Davos Lost Out to Munich

Goodbye globalisation, hello post-capitalism?

"Due to an unavoidable scheduling conflict, regrettably I cannot attend the WEF Annual Meeting in Davos this year as I have in past years. I plan to deliver a speech in Munich on the eve of the Munich Security Conference," George Soros tweeted a week before the World Economic Forum.

An analysis of Davos-23 could probably end just with citing this fact. The "open society" and financial markets guru prioritises security issues, not economic development − what could be clearer (it is believed that the "scheduling conflict" was just an excuse)?

Perhaps only the apocalyptic warning from the founder of the Davos Forum, Klaus Schwab, shortly before the opening of the summit: "We still pay insufficient attention to the frightening scenario of a comprehensive cyber attack, which would bring a complete halt to the power supply, transportation, hospital services, our society as a whole. The COVID-19 crisis would be seen in this respect as a small disturbance in comparison to a major cyber attack."

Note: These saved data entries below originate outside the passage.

(** * NexusEnroll: validation pipeline, grade strategies, event bus, services

    A shallow embedding of [main.py].  Python objects that the program
    mutates in place (courses, student records, rosters, the grade book,
    the bus queue) are threaded through the functions as explicit state;
    an unhandled exception of a route is the result [Crash], which Flask
    turns into a 500 response; every reading of [datetime.now()] is an
    explicit argument of the function that reads the clock. *)

From Stdlib Require Import ZArith QArith String List Lia.
From stdpp Require Import base gmap list strings fin_maps pretty.

Local Open Scope Z_scope.

(* ================================================================== *)
(** ** Shared models *)

(** [class Course].  The attribute [schedule] is the same literal for
    every instance and is never assigned again; it is the constant
    [Course_schedule] below.  [capacity] and [enrolled] are Python ints
    (a bool stored there counts as 1 or 0). *)
Record Course := mkCourse {
  course_id : string;
  name : string;
  instructor : string;
  capacity : Z;
  enrolled : Z;
  prerequisites : list string
}.

Definition set_enrolled (c : Course) (n : Z) : Course :=
  mkCourse (course_id c) (name c) (instructor c) (capacity c) n (prerequisites c).

(** A reading of [datetime.now()], kept as its [isoformat()] text. *)
Definition timestamp := string.

(* ================================================================== *)
(** ** Python dicts with str keys, in insertion order *)

Module Dict.
Section dict.
Context {V : Type}.

Definition t := list (string * V).

(** [d.get(k)] *)
Fixpoint get (k : string) (d : t) : option V :=
  match d with
  | [] => None
  | (k', v) :: d' => if String.eqb k k' then Some v else get k d'
  end.

(** [d[k] = v]: an existing key keeps its place, a new key goes last. *)
Fixpoint set (k : string) (v : V) (d : t) : t :=
  match d with
  | [] => [(k, v)]
  | (k', v') :: d' =>
    if String.eqb k k' then (k, v) :: d' else (k', v') :: set k v d'
  end.

(** [list(d.values())] *)
Definition values (d : t) : list V := map snd d.
End dict.
Arguments t V : clear implicits.
End Dict.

Security issues have completely pushed back the economic agenda. Against the background of the extremely low representation of official delegations from most of the leading countries, the arrival of high-ranking representatives of the American and British intelligence services could not go unnoticed: US Director of National Intelligence Avril Haynes, FBI Chief Christopher Wray, and MI6 Chief Richard Moore all made appearances.

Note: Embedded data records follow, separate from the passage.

(** [s.replace(r, by)] for a pattern with the [g] flag and a replacement
    without [$] references.  [skip] counts the characters that still belong
    to the match found last; an empty match is replaced and the scan moves
    on by one character. *)
Fixpoint replace_from (r : regex) (by_ : jsstring) (skip : nat) (s : jsstring)
    : jsstring :=
  match s with
  | [] =>
      match skip, exec r [] with
      | 0, Some _ => by_
      | _, _ => []
      end
  | c :: s' =>
      match skip with
      | S n => replace_from r by_ n s'
      | 0 =>
          match exec r s with
          | Some (ms, _) =>
              match length (concat ms) with
              | 0 => by_ ++ c :: replace_from r by_ 0 s'
              | S n => by_ ++ replace_from r by_ n s'
              end
          | None => c :: replace_from r by_ 0 s'
          end
      end
  end.

Definition replaceAll (r : regex) (by_ : jsstring) (s : jsstring) : jsstring :=
  replace_from r by_ 0 s.

(** [s.split(r)] for a pattern without groups.  [cur] is the piece being
    collected; a match that is empty and sits at the start of the piece
    does not split. *)
Fixpoint split_from (r : regex) (skip : nat) (cur : jsstring) (s : jsstring)
    : list jsstring :=
  match s with
  | [] => [cur]
  | c :: s' =>
      match skip with
      | S n => split_from r n cur s'
      | 0 =>
          match exec r s with
          | Some (ms, _) =>
              match length (concat ms), cur with
              | 0, [] => split_from r 0 [c] s'
              | 0, _ => cur :: split_from r 0 [c] s'
              | S n, _ => cur :: split_from r n [] s'
              end
          | None => split_from r 0 (cur ++ [c]) s'
          end
      end
  end.

Definition split (r : regex) (s : jsstring) : list jsstring :=
  match s with
  | [] => match exec r [] with Some _ => [] | None => [[]] end
  | _ => split_from r 0 [] s
  end.

(** *** Building patterns *)

Definition one (p : ascii -> bool) : atom := Atom p 1 (Some 1) true false.
Definition star (p : ascii -> bool) : atom := Atom p 0 None true false.
Definition plus (p : ascii -> bool) : atom := Atom p 1 None true false.
Definition opt (p : ascii -> bool) : atom := Atom p 0 (Some 1) true false.
Definition between (lo hi : nat) (p : ascii -> bool) : atom :=
  Atom p lo (Some hi) true false.
Definition lazy (a : atom) : atom :=
  Atom (a_class a) (a_min a) (a_max a) false (a_group a).
Definition group (a : atom) : atom :=
  Atom (a_class a) (a_min a) (a_max a) (a_greedy a) true.

(** A literal character. *)
Definition chr (c : ascii) : ascii -> bool := Ascii.eqb c.

(** A literal character under the [i] flag. *)
Definition chr_i (c : ascii) : ascii -> bool :=
  fun x => Ascii.eqb (canonicalize x) (canonicalize c).

Definition lit (s : string) : regex := map (fun c => one (chr c)) (str s).
Definition lit_i (s : string) : regex := map (fun c => one (chr_i c)) (str s).

Definition neg (p : ascii -> bool) : ascii -> bool := fun c => negb (p c).

End Js.

(* ================================================================== *)
(** * Values, rows, the world and the collaborators *)

Module Sys.
Import Js.

(** ** Untyped values

    What [JSON.parse] returns and what the columns filled from it hold.
    Numbers that occur in rows are kept as integers: the scripts only pass
    them on, and the store only compares them. *)

#[warnings="-register-all"]
Inductive jsval :=
| JUndefined
| JNull
| JBool (b : bool)
| JNum (z : Z)
| JStr (s : jsstring)
| JArr (items : list jsval)
| JObj (fields : list (jsstring * jsval)).

(** An exception value: [error.message] is all the scripts read. *)
Inductive error :=
| Error (message : jsstring)
| TypeError (message : jsstring).

Definition message (e : error) : jsstring :=
  match e with Error m => m | TypeError m => m end.

Definition streqb (a b : jsstring) : bool :=
  if list_eq_dec ascii_dec a b then true else false.

(** [!!v] *)
Definition truthy (v : jsval) : bool :=
  match v with
  | JUndefined | JNull => false
  | JBool b => b
  | JNum z => negb (z =? 0)%Z
  | JStr s => match s with [] => false | _ :: _ => true end
  | JArr _ | JObj _ => true
  end.

Fixpoint lookup (k : jsstring) (fields : list (jsstring * jsval)) : jsval :=
  match fields with
  | [] => JUndefined
  | (k', v) :: rest => if streqb k k' then v else lookup k rest
  end.

(** [v.k] for the keys the scripts read (none of them is a built-in
    property): a [TypeError] on [null] and [undefined], the field of an
    object, [undefined] on everything else. *)
Definition get_prop (k : string) (v : jsval) : error + jsval :=
  match v with
  | JUndefined | JNull =>
      inl (TypeError (str "Cannot read properties of null or undefined"))
  | JObj fields => inr (lookup (str k) fields)
  | _ => inr JUndefined
  end.

(** The receiver of a string method: anything but a string has no such
    method, and the call throws. *)
Definition as_string (v : jsval) : error + jsstring :=
  match v with
  | JStr s => inr s
  | _ => inl (TypeError (str "not a function"))
  end.

(** ** Records *)

(** What the mail parser hands over for one message. *)
Record Email := {
  e_subject : option jsstring;
  e_text : option jsstring;
  e_html : option jsstring;
  e_date : option jsstring       (* the date, as [toISOString] prints it *)
}.

Record Alert := {
  al_query : jsstring;
  al_url : jsstring;
  al_title : jsstring;
  al_snippet : jsstring;
  al_date : option jsstring
}.

(** The columns of [content_ideas] other than the id. *)
Record ContentIdea := {
  title : jsstring;
  slug : jsstring;
  source : jsstring;
  topic : jsval;
  urgency : jsval;
  alert_query : jsstring;
  alert_date : option jsstring;
  original_url : jsstring;
  source_title : jsstring;
  source_snippet : jsstring;
  target_keywords : jsval;
  target_audience : jsval;
  search_intent : jsval;
  suggested_title : jsval;
  suggested_outline : jsval;
  word_count_estimate : jsval;
  seo_priority_score : jsval;
  status : jsstring
}.

(** A row of [content_ideas] as the writer reads it: [idea.id] and the
    columns. *)
Definition idea := (nat * ContentIdea)%type.
Definition id (i : idea) : nat := fst i.
Definition cols (i : idea) : ContentIdea := snd i.

Record BlogPost := {
  bp_title : jsval;
  bp_slug : jsstring;
  bp_excerpt : jsstring;
  bp_content : jsstring;
  bp_meta_title : jsval;
  bp_meta_description : jsstring;
  bp_keywords : jsval;
  bp_category : jsval;
  bp_category_slug : option jsstring;
  bp_reading_time : nat;
  bp_author_name : jsstring;
  bp_status : jsstring;
  bp_source_idea_id : nat;
  bp_created_at : jsstring;
  bp_updated_at : jsstring
}.

Record Message := {
  uid : nat;
  from : jsstring;
  seen : bool;
  email : Email
}.

(** ** Collaborators *)

Inductive mail_op :=
| Connect | MailboxOpen | Search | FetchOne (u : nat) | Parse (u : nat)
| FlagsAdd (u : nat) | Logout.

(** A request to [openai.chat.completions.create]; the prompt text is a
    function of these arguments. *)
Inductive chat_request :=
| IdeaFromAlert (a : Alert)
| PostFromIdea (i : idea)
| MetaFrom (title : jsval) (preview : jsstring).

Inductive store_op :=
| SelectPending
| InsertIdea (row : ContentIdea)
| InsertPost (row : BlogPost)
| UpdateProcessed (idea_id : nat).

(** How the services answer.  The first argument is the number of calls
    made so far, so that the same call may be answered differently each
    time.  [new Imap({...})] applies the default export of the mail library
    as a constructor: it throws, as it does when that export is no
    constructor, or yields the client.  A call on the mail session, the mail
    parser among them, throws or goes through.  A completion call throws or
    returns the text of the first choice; an answer without text counts as a
    throw, since every caller reads the text inside the same [try] block.
    The store reports an error or performs the operation.  [now] is the
    system clock. *)
Record Collab := {
  Imap_fault : nat -> option error;
  mail_fault : nat -> mail_op -> option error;
  chat : nat -> chat_request -> error + jsstring;
  JSON_parse : jsstring -> error + jsval;
  store_fault : nat -> store_op -> option error;
  now : nat -> jsstring
}.

(** What can be observed of a run: console lines, the construction of
    the mail client and calls to the services.  A console line keeps the
    literal of the source and the values printed with it. *)
Inductive event :=
| Log (text : string) (args : list jsval)
| LogError (text : string) (args : list jsval)
| NewImap
| Mail (op : mail_op)
| Chat (req : chat_request)
| Store (op : store_op).

(** The counters the two scripts keep in local variables. *)
Record Counters := {
  processed : nat;
  skipped : nat;
  written : nat;
  errors : nat
}.

Record World := {
  mailbox : list Message;
  content_ideas : list idea;
  blog_posts : list BlogPost;
  counters : Counters;
  trace : list event;
  clock : nat
}.

(** ** The row store *)

Definition is_pending (i : idea) : bool := streqb (status (cols i)) (str "pending").

Definition score (i : idea) : option Z :=
  match seo_priority_score (cols i) with JNum z => Some z | _ => None end.

(** [a] may stand before [b] under [ORDER BY seo_priority_score DESC]: a
    missing score sorts first, as the store's default for a descending
    order has it. *)
Definition desc_le (a b : idea) : bool :=
  match score a, score b with
  | None, _ => true
  | Some _, None => false
  | Some x, Some y => (y <=? x)%Z
  end.

Fixpoint insert_desc (x : idea) (l : list idea) : list idea :=
  match l with
  | [] => [x]
  | y :: l' => if desc_le x y then x :: l else y :: insert_desc x l'
  end.

Definition order_desc (l : list idea) : list idea := fold_right insert_desc [] l.

(** [.select('*').eq('status', 'pending').order(..., desc).limit(n)] *)
Definition select_pending (n : nat) (table : list idea) : list idea :=
  firstn n (order_desc (filter is_pending table)).

Definition fresh_id (table : list idea) : nat := S (list_max (map id table)).

Definition insert_idea (row : ContentIdea) (table : list idea) : list idea :=
  table ++ [(fresh_id table, row)].

Definition set_status (s : jsstring) (c : ContentIdea) : ContentIdea :=
  {| title := title c; slug := slug c; source := source c; topic := topic c;
     urgency := urgency c; alert_query := alert_query c;
     alert_date := alert_date c; original_url := original_url c;
     source_title := source_title c; source_snippet := source_snippet c;
     target_keywords := target_keywords c;
     target_audience := target_audience c; search_intent := search_intent c;
     suggested_title := suggested_title c;
     suggested_outline := suggested_outline c;
     word_count_estimate := word_count_estimate c;
     seo_priority_score := seo_priority_score c; status := s |}.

So, is globalisation finished, and capitalism with it?

Abolishing the state: rapid change

In fact, what was presented as "inclusive capitalism" has ended. The new global project was introduced in May 2020 by Klaus Schwab and Prince Charles (then only the Prince of Wales) in the report "COVID-19: The Great Reset."

"The Great Reset" proclaimed the end of the era of states that "failed to cope with the challenge of the pandemic" and the ascendance to the historical forefront of corporations (inclusive companies) that morphed into centres of "joint and sustainable" value creation by including all interested participants in this process. Inclusive companies were declared the supporting structure of the new capitalism, where the state as an institution was to be gradually drawn in piece by piece and eventually dissolved.

In December 2020, the Council for Inclusive Capitalism was created − so reputable that any text listing its members could automatically be labelled a "conspiracy theory."

And now, two years later, such an embarrassment. It's a complete fiasco − the revenge of the state. Instead of a triumph in Davos, Soros will handle warm-up duties in Munich.

How could this happen? Where did the notorious "world government" go wrong?

Capitalists have strangely forgotten that the state is not their enemy at all. On the contrary, it is a mechanism that, providing a dialogue between the state apparatus and big capital, creates optimal conditions for the accumulation of capital − the main goal of the capitalist system.

How could the capitalists forget that the state is their ally, not their enemy? One explanation may be that they got too carried away with their own ideology of exportation − when it was proposed to the "natives" to abandon the state, rather than to the metropolises.

Rejecting the state, capital moved out of the field of market and financial relations and into the field of direct control, that is, into the realm of the state, where it is obviously weaker by default.

Thus, the support structure for the world-system was destroyed.

Capitalism has been abolished many times over the past two years: when trillions of dollars were thrown into the economy as if by magic; when the leading media and digital giants began to directly interfere in political processes, for example, in the case of Donald Trump's non-re-election; when the liberal Canadian government used methods in the spirit of communist China to suppress those who disagreed with its COVID policies.

Capitalism was abolished by capital itself. But for some reason, no "inclusive capitalism" has appeared to take its place.

On the contrary, a military conflict in the best traditions of the imperialist wars of the late-19th–early-20th century began in Europe.

Revenge of the state: what's next?

So, is globalisation over? No. The stage that was promoted by large corporations − mainly information and financial − has ended.

So capitalism is over and post-capitalism has arrived? No, the exact opposite. There has been a backslide from the post-capitalist "inclusive capitalism" to a historically more justified form, which assumes competition between states to see which can most effectively build a dialogue with big capital and promote its interests. It is this symbiosis of state and capital that will continue to drive the process of globalisation forward.

It will be another form of globalisation, still unknown to us, the institutions of which have not yet been built. Will it be a return to imperialism as the highest stage of capitalism? That will depend on how possible it will be to create and strengthen those newest institutions of globalisation, where states are not opposed to capital.

If such institutions cannot be created, then the world will face an extremely unpleasant period of intense competition between "new empires" for the right to be privileged centres of capital accumulation.